**WHAT IS EXPECTED:** Look below for the lines from the one with "search bcrypt_hashpw salt_" to the one with "right. intros j", and copy exactly those lines, both ends included.

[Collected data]
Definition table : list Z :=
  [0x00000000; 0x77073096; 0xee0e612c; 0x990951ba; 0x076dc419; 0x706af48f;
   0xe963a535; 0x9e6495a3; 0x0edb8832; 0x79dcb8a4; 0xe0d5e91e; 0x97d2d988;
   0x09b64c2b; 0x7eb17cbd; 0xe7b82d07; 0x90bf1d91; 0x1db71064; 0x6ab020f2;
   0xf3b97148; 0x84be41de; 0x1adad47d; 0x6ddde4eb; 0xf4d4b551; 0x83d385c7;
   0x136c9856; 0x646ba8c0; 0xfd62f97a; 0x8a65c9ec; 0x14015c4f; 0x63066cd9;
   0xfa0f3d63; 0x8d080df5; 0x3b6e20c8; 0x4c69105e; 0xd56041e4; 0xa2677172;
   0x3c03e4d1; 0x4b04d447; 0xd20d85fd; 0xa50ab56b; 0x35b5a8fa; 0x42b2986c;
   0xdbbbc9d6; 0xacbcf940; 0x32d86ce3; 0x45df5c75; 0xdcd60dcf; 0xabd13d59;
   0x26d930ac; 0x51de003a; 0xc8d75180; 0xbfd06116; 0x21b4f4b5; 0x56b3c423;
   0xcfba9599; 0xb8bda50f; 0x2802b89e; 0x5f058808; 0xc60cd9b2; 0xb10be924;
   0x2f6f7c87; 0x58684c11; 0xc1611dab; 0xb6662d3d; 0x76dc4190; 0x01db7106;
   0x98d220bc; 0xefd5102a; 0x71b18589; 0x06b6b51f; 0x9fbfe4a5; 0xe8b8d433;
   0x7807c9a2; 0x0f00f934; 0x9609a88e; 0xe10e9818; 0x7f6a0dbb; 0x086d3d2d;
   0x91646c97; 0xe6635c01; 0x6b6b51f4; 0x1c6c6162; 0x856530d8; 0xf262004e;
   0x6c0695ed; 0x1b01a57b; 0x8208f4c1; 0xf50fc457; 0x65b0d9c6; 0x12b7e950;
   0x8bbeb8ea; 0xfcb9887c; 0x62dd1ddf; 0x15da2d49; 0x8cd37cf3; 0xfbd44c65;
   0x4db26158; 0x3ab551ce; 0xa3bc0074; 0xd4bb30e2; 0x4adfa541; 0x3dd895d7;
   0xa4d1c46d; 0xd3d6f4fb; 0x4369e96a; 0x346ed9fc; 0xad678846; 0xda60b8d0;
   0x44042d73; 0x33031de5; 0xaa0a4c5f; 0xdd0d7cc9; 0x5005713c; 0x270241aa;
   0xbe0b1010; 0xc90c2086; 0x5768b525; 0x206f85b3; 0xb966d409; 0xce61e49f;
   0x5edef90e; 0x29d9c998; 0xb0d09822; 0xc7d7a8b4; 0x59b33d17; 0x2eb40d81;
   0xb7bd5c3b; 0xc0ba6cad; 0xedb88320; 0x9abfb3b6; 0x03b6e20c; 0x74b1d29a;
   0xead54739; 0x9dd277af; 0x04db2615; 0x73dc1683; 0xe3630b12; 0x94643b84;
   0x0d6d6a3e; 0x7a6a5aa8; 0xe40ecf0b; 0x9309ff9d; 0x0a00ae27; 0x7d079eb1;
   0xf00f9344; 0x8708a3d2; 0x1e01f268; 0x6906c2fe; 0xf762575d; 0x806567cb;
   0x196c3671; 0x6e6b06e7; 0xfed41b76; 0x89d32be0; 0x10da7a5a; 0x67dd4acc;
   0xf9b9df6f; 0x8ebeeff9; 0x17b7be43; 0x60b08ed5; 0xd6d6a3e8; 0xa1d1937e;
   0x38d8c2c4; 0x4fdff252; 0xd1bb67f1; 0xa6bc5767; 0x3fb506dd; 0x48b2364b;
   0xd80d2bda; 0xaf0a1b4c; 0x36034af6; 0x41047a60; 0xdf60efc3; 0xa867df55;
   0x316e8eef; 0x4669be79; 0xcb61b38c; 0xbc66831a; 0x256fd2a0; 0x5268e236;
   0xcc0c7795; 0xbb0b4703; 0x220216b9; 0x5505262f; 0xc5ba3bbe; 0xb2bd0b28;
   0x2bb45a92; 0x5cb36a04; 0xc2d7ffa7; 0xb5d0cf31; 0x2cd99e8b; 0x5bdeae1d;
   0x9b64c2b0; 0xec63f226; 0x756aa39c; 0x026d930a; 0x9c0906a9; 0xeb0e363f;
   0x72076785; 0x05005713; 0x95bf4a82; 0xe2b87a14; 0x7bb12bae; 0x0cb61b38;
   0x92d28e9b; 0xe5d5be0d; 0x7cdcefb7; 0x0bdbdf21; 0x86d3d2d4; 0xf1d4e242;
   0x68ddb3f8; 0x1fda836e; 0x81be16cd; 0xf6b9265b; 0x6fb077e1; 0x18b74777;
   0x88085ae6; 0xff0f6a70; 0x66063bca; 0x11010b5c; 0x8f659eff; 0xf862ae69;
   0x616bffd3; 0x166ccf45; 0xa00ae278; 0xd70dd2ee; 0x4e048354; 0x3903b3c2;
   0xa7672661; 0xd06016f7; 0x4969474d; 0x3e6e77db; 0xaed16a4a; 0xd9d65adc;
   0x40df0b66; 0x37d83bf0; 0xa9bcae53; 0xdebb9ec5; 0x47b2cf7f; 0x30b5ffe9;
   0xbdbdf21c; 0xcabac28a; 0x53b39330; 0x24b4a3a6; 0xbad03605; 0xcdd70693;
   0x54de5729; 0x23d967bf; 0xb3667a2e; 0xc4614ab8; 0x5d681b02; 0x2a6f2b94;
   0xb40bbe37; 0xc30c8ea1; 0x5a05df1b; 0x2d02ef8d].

...

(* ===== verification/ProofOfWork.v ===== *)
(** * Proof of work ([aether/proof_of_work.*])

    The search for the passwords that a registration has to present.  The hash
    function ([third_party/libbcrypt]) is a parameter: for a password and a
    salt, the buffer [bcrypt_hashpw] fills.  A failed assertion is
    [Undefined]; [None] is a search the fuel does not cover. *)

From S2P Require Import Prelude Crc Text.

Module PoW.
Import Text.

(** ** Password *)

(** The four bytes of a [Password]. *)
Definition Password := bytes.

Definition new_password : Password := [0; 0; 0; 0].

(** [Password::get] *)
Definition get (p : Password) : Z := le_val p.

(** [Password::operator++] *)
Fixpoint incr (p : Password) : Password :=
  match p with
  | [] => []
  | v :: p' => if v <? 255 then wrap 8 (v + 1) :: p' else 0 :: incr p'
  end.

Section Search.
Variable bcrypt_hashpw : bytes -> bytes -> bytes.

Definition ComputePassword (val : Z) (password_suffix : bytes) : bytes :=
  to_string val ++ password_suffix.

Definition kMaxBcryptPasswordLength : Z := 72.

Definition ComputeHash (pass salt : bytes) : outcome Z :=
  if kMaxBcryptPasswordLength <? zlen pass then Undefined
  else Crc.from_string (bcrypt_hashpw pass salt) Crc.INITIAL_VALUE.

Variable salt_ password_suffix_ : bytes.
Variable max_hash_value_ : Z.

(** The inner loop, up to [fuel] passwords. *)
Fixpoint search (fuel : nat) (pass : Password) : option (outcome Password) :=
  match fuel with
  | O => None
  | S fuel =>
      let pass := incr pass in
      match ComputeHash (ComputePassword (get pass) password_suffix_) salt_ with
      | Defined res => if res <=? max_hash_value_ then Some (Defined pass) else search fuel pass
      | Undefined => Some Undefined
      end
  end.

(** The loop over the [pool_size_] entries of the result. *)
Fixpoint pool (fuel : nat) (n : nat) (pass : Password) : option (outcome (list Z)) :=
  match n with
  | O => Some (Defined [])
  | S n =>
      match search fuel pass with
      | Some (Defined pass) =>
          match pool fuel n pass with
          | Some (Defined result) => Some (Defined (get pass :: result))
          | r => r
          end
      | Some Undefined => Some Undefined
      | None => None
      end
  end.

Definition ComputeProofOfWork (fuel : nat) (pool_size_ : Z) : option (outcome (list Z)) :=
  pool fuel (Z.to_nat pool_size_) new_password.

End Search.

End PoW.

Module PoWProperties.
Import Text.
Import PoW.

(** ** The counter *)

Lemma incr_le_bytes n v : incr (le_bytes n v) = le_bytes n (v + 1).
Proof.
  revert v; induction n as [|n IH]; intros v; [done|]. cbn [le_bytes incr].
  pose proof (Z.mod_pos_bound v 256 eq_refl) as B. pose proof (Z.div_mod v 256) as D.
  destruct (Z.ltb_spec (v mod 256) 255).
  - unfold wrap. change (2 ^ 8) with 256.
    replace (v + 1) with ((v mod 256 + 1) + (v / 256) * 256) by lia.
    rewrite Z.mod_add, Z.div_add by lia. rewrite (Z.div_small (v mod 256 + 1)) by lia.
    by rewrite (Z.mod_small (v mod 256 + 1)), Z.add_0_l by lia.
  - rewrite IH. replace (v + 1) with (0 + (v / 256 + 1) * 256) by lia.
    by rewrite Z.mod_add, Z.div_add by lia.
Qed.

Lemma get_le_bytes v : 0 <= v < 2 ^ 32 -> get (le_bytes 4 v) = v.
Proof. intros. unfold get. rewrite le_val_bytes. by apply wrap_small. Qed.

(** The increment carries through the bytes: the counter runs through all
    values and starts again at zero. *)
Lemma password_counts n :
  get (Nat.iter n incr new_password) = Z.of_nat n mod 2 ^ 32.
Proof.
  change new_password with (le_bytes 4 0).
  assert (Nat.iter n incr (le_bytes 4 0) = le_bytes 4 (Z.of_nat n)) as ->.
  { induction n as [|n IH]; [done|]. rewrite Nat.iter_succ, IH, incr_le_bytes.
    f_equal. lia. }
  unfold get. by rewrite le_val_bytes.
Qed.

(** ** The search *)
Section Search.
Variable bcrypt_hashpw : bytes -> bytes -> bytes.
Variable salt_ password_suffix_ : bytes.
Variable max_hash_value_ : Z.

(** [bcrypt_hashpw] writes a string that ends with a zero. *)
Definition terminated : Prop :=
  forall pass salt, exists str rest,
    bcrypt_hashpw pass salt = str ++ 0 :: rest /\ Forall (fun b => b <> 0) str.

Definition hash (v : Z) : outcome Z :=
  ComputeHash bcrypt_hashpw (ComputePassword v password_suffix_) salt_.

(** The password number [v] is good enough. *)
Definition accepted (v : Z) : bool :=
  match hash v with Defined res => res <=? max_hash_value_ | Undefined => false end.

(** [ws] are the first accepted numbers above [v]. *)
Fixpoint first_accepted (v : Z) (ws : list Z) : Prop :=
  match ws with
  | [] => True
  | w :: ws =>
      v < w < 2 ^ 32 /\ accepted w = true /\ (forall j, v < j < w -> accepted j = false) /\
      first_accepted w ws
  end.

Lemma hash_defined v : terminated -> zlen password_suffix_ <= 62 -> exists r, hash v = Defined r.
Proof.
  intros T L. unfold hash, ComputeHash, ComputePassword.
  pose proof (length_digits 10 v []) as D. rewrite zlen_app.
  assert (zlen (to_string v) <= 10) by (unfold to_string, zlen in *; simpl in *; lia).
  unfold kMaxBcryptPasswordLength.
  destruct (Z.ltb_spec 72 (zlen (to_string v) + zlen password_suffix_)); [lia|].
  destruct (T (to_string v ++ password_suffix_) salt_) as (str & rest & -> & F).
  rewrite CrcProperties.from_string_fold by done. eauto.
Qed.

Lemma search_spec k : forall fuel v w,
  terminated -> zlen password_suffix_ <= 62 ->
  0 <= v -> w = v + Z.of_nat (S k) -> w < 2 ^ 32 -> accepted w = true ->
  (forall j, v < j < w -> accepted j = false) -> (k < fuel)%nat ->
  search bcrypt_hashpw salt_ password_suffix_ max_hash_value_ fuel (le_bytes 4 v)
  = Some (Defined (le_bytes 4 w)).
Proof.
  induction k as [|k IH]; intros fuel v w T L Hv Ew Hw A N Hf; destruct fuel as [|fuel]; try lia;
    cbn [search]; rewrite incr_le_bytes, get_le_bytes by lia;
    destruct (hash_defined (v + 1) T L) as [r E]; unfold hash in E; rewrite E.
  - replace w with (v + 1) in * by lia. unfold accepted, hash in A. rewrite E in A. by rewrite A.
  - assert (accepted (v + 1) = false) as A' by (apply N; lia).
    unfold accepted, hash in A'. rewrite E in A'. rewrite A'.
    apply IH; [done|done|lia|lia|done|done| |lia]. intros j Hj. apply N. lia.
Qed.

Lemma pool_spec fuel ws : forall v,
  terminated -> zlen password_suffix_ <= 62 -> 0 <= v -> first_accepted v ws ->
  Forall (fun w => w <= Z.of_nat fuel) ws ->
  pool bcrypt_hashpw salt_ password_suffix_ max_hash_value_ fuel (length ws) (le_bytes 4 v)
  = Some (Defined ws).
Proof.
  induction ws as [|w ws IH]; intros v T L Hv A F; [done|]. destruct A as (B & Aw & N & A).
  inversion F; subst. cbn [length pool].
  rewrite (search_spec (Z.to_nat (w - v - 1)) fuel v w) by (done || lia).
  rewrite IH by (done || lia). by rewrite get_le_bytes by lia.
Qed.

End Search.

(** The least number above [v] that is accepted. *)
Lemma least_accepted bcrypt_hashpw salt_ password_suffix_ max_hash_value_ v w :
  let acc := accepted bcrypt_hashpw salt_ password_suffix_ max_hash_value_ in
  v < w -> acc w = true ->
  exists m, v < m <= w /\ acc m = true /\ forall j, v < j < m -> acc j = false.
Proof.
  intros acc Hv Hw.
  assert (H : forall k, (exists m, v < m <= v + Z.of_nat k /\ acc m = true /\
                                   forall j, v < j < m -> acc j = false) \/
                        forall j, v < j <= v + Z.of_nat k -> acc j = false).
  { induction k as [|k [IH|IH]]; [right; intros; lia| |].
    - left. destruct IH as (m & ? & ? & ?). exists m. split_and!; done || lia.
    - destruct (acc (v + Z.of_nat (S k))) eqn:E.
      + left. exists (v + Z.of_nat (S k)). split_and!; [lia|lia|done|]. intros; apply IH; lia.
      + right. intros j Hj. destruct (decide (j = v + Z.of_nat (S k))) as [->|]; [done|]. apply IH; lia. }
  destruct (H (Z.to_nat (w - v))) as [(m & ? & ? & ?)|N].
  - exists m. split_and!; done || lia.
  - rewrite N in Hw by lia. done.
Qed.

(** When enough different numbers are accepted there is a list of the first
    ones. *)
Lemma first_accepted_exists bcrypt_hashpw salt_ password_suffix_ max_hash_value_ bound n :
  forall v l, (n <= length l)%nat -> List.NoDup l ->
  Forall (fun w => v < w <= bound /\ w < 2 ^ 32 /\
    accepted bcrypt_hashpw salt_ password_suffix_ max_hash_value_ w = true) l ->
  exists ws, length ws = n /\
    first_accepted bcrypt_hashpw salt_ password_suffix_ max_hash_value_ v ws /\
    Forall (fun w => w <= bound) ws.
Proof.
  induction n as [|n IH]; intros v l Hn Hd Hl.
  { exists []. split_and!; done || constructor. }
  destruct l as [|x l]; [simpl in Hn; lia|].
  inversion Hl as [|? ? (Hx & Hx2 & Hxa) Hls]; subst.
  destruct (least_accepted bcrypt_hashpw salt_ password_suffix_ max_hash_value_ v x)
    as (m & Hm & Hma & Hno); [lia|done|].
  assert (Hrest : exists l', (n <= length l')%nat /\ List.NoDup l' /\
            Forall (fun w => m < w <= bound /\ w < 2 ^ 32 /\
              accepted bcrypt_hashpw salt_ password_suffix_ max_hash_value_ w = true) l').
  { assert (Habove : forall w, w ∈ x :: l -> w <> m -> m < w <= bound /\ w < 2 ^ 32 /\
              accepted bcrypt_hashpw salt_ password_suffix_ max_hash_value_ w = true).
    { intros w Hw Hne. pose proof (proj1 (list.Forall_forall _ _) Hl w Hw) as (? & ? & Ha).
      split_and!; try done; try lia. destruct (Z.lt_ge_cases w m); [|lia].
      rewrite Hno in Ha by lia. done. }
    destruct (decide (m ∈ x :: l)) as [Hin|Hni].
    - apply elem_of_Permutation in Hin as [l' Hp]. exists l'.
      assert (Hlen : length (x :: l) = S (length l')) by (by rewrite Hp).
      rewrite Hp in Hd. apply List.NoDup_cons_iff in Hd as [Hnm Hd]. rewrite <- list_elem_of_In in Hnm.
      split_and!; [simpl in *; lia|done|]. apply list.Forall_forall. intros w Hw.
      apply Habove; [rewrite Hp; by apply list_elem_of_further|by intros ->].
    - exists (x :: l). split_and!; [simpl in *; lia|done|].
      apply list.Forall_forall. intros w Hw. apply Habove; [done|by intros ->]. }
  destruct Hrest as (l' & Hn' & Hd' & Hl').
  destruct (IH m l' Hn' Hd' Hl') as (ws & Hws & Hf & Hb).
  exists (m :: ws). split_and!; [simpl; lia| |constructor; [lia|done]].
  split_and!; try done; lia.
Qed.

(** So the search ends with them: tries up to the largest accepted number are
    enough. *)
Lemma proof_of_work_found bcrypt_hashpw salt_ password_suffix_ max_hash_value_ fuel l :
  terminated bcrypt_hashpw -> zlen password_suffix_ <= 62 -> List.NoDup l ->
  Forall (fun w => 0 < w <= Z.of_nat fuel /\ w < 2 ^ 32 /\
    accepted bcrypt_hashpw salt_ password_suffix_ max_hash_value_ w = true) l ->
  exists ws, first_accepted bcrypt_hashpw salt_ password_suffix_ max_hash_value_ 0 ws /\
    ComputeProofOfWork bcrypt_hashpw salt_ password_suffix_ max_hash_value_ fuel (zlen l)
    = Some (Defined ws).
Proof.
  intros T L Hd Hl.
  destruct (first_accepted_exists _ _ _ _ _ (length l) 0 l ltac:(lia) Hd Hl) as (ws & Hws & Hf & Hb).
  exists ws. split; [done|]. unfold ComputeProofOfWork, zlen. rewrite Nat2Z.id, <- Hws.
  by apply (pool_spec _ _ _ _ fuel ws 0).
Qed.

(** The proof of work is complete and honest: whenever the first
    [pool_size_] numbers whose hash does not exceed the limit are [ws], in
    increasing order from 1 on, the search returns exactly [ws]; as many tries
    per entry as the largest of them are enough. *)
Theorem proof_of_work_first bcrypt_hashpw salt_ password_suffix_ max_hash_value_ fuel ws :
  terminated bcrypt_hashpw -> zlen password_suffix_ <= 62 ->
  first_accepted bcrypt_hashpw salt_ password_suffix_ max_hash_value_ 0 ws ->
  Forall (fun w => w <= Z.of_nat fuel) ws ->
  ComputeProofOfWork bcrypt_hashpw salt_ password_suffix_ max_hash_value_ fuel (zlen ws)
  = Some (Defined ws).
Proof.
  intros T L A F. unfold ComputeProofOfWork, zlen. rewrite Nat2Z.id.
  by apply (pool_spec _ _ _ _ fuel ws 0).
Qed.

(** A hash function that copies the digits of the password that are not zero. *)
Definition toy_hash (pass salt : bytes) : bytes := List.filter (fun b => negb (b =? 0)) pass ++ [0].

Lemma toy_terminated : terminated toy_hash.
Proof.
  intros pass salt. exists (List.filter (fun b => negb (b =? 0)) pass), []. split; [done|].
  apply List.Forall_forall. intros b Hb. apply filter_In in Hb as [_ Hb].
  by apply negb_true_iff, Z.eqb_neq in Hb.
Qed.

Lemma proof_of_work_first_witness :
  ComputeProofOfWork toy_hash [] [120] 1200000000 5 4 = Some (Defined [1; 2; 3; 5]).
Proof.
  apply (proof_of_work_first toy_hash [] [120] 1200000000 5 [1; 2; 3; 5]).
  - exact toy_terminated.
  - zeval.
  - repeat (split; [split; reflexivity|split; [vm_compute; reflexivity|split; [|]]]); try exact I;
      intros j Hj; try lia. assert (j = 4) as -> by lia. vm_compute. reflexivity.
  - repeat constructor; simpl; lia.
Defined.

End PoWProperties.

**ANSWER BELOW:**
  search bcrypt_hashpw salt_ password_suffix_ max_hash_value_ fuel (le_bytes 4 v)
  = Some (Defined (le_bytes 4 w)).
Proof.
  induction k as [|k IH]; intros fuel v w T L Hv Ew Hw A N Hf; destruct fuel as [|fuel]; try lia;
    cbn [search]; rewrite incr_le_bytes, get_le_bytes by lia;
    destruct (hash_defined (v + 1) T L) as [r E]; unfold hash in E; rewrite E.
  - replace w with (v + 1) in * by lia. unfold accepted, hash in A. rewrite E in A. by rewrite A.
  - assert (accepted (v + 1) = false) as A' by (apply N; lia).
    unfold accepted, hash in A'. rewrite E in A'. rewrite A'.
    apply IH; [done|done|lia|lia|done|done| |lia]. intros j Hj. apply N. lia.
Qed.

Lemma pool_spec fuel ws : forall v,
  terminated -> zlen password_suffix_ <= 62 -> 0 <= v -> first_accepted v ws ->
  Forall (fun w => w <= Z.of_nat fuel) ws ->
  pool bcrypt_hashpw salt_ password_suffix_ max_hash_value_ fuel (length ws) (le_bytes 4 v)
  = Some (Defined ws).
Proof.
  induction ws as [|w ws IH]; intros v T L Hv A F; [done|]. destruct A as (B & Aw & N & A).
  inversion F; subst. cbn [length pool].
  rewrite (search_spec (Z.to_nat (w - v - 1)) fuel v w) by (done || lia).
  rewrite IH by (done || lia). by rewrite get_le_bytes by lia.
Qed.

End Search.

(** The least number above [v] that is accepted. *)
Lemma least_accepted bcrypt_hashpw salt_ password_suffix_ max_hash_value_ v w :
  let acc := accepted bcrypt_hashpw salt_ password_suffix_ max_hash_value_ in
  v < w -> acc w = true ->
  exists m, v < m <= w /\ acc m = true /\ forall j, v < j < m -> acc j = false.
Proof.
  intros acc Hv Hw.
  assert (H : forall k, (exists m, v < m <= v + Z.of_nat k /\ acc m = true /\
                                   forall j, v < j < m -> acc j = false) \/
                        forall j, v < j <= v + Z.of_nat k -> acc j = false).
  { induction k as [|k [IH|IH]]; [right; intros; lia| |].
    - left. destruct IH as (m & ? & ? & ?). exists m. split_and!; done || lia.
    - destruct (acc (v + Z.of_nat (S k))) eqn:E.
      + left. exists (v + Z.of_nat (S k)). split_and!; [lia|lia|done|]. intros; apply IH; lia.
      + right. intros j Hj. destruct (decide (j = v + Z.of_nat (S k))) as [->|]; [done|]. apply IH; lia. }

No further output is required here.